Sunday, September 23, 2007

From 'playerish' to playing in the dark: Wenger and Monroe

Wengerarsenegetty060516 Marilynmonroe001 Not often one can get a Premier League football manager, and the 20th century's greatest sexual icon, into one week's post about play... But here we go...

Firstly, Arsene Wenger, the manager of Arsenal F.C., exulting over the performance of his team in their recent victory over Spurs, and inventing a new word in the process:

It was a performance worthy of adding a new word to the footballing vocabulary. "I'm very excited with this team because - I don't know if the word exists - they are 'playerish'," said Wenger."They love to play and that is something that you feel from the outside. They love to play. Even at 2-1 they don't go to the corner flag, they continue to try to score."

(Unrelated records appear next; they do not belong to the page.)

Lemma step_static w a w' e : step w a = Some (w', e) -> static w' = static w.
Proof.
  destruct a as [task x ok pick| |i|i]; cbn [step].
  - destruct (thread_pool_submit w task x ok pick) as [[code w1]|] eqn:E; [|done]. intros [= <- <-]. revert E.
    unfold thread_pool_submit. intros E. repeat case_match; simplify_eq; try done. unfold static; cbn [pool workers].
    match goal with He : enqueue _ _ _ = Some _ |- _ => apply enqueue_static in He as (-> & -> & ->) end.
    by rewrite (Forall2_length _ _ _ (signal_wakes pick (workers w))).
  - intros [= <- <-]. unfold static, begin_shutdown; cbn [pool workers config threads thread_count].
    unfold broadcast. by rewrite length_map.
  - intros H. by apply worker_step_static in H as [H _].
  - intros H. repeat case_match; simplify_eq; try done. unfold static; cbn [pool workers]. by rewrite length_insert.
Qed.

Lemma run_static l w w' e : run w l = Some (w', e) -> static w' = static w.
Proof.
  revert w e. induction l as [|a l IH]; intros w e; cbn [run]; [by intros [= <- <-]|].
  destruct (step w a) as [[w1 e1]|] eqn:E1; [|done]. destruct (run w1 l) as [[w2 e2]|] eqn:E2; [|done].
  intros [= <- <-]. rewrite (IH _ _ E2). by eapply step_static.
Qed.

Lemma moves_ok w e n w' tr :
  moves w e n w' -> pool_inv w tr ->
  pool_inv w' (tr ++ e) /\ (n + budget w' <= budget w)%nat /\ static w' = static w
    /\ shutdown (pool w') = shutdown (pool w).
Proof.
  intros Hm. revert tr. induction Hm as [w|w i w1 e1 n w2 e2 Hc Hst _ IH]; intros tr H.
  - rewrite app_nil_r. done.
  - destruct (worker_step_ok i w tr H) as (w1' & e1' & E & H1). rewrite Hst in E. injection E as <- <-.
    destruct (IH _ H1) as (H2 & Hb & Hsd & Hst2). rewrite app_assoc. split; [done|].
    pose proof (move_budget _ _ _ _ _ H Hc Hst). destruct (worker_step_static _ _ _ _ Hst) as [E1 E2].
    split; [lia|]. by rewrite Hsd, Hst2, E1, E2.
Qed.

(** Steps can be taken until no worker can move. *)
Lemma moves_end w tr : pool_inv w tr -> exists e n w', moves w e n w' /\ forall i, can_move w' i = false.
Proof.
  remember (budget w) as b eqn:Hb. revert w tr Hb.
  induction (lt_wf b) as [b _ IH]. intros w tr Hb H.
  destruct (decide (Exists (fun i => can_move w i = true) (seq 0 (length (workers w))))) as [Hex|Hno].
  - apply Exists_exists in Hex as (i & _ & Hi).
    destruct (worker_step_ok i w tr H) as (w1 & e1 & E & H1). pose proof (move_budget _ _ _ _ _ H Hi E).
    destruct (IH (budget w1) ltac:(lia) w1 _ eq_refl H1) as (e2 & n & w2 & Hm & Hq).
    do 3 eexists. split; [by econstructor|done].
  - exists [], O, w. split; [constructor|]. intros i. destruct (can_move w i) eqn:Hi; [|done]. destruct Hno.
    apply Exists_exists. exists i. split; [|done]. apply elem_of_seq. unfold can_move in Hi.
    destruct (workers w !! i) as [x|] eqn:Hl; [|done]. apply lookup_lt_Some in Hl. lia.
Qed.

Lemma at_rest w tr x :
  pool_inv w tr -> (forall i, can_move w i = false) -> x ∈ workers w ->
  x = if shutdown (pool w) then Exited else Waiting.
Proof.
  intros (q & _ & _ & Hs) Hq Hx. destruct Hs.
  apply list_elem_of_lookup in Hx as [i Hi]. specialize (Hq i). unfold can_move in Hq. rewrite Hi in Hq.
  destruct x; try done; apply list_elem_of_lookup_2 in Hi.
  - by destruct (ok_waiting0 Hi) as [-> _].
  - by destruct (ok_exited0 Hi) as [-> _].
Qed.

Lemma replicate_rest ns x n :
  x = Waiting \/ x = Exited -> to_call ns (replicate n x) = [] /\ in_call ns (replicate n x) = []
    /\ held (replicate n x) = [] /\ tally ready (replicate n x) = O.
Proof. intros Hx. induction n as [|n IH]; [done|]. cbn [replicate]. rewrite tally_cons. destruct Hx as [-> | ->]; exact IH. Qed.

And secondly, the Guardian's reprint of an interview with Marilyn Monroe in 1962, contains this unbearably poignant passage:

When I was five I think, that's when I started wanting to be an actress. I loved to play. I didn't like the world around me because it was kind of grim, but I loved to play house. It was like you could make your own boundaries. It goes beyond house; you could make your own situations and you could pretend, and even if the other kids were a little slow on the imagining part, you could say, "Hey, what about if you were such and such, and I were such and such, wouldn't that be fun?" And they'd say, "Oh, yes," and then I'd say, "Well, that will be a horse and this will be ..."

It was play, playfulness. When I heard that this was acting, I said that's what I want to be. You can play. But then you grow up and find out about playing, that they make playing very difficult for you. Some of my foster families used to send me to the movies to get me out of the house and there I'd sit all day and way into the night. Up in front, there with the screen so big, a little kid all alone, and I loved it. I loved anything that moved up there and I didn't miss anything that happened and there was no popcorn either.